Go through the records and show each line where the word "else" occurs.

_Dataset entries_.
= = =
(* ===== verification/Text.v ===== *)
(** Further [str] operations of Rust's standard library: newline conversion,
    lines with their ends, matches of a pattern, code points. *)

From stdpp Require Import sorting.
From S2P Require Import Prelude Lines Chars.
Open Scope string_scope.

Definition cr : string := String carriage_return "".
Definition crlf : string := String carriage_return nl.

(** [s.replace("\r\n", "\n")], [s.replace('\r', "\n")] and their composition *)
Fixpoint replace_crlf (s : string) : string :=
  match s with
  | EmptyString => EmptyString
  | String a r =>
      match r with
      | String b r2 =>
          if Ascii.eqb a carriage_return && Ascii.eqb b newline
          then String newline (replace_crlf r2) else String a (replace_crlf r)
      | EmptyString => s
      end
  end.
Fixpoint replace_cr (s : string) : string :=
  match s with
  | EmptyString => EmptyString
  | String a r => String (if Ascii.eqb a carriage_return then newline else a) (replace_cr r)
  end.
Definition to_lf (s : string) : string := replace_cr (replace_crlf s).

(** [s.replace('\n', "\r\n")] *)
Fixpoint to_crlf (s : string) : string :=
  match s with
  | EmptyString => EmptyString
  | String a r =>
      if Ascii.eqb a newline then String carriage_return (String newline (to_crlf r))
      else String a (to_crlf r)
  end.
= = =
_Task answer_.
          then String newline (replace_crlf r2) else String a (replace_crlf r)
  | String a r => String (if Ascii.eqb a carriage_return then newline else a) (replace_cr r)
      else String a (to_crlf r)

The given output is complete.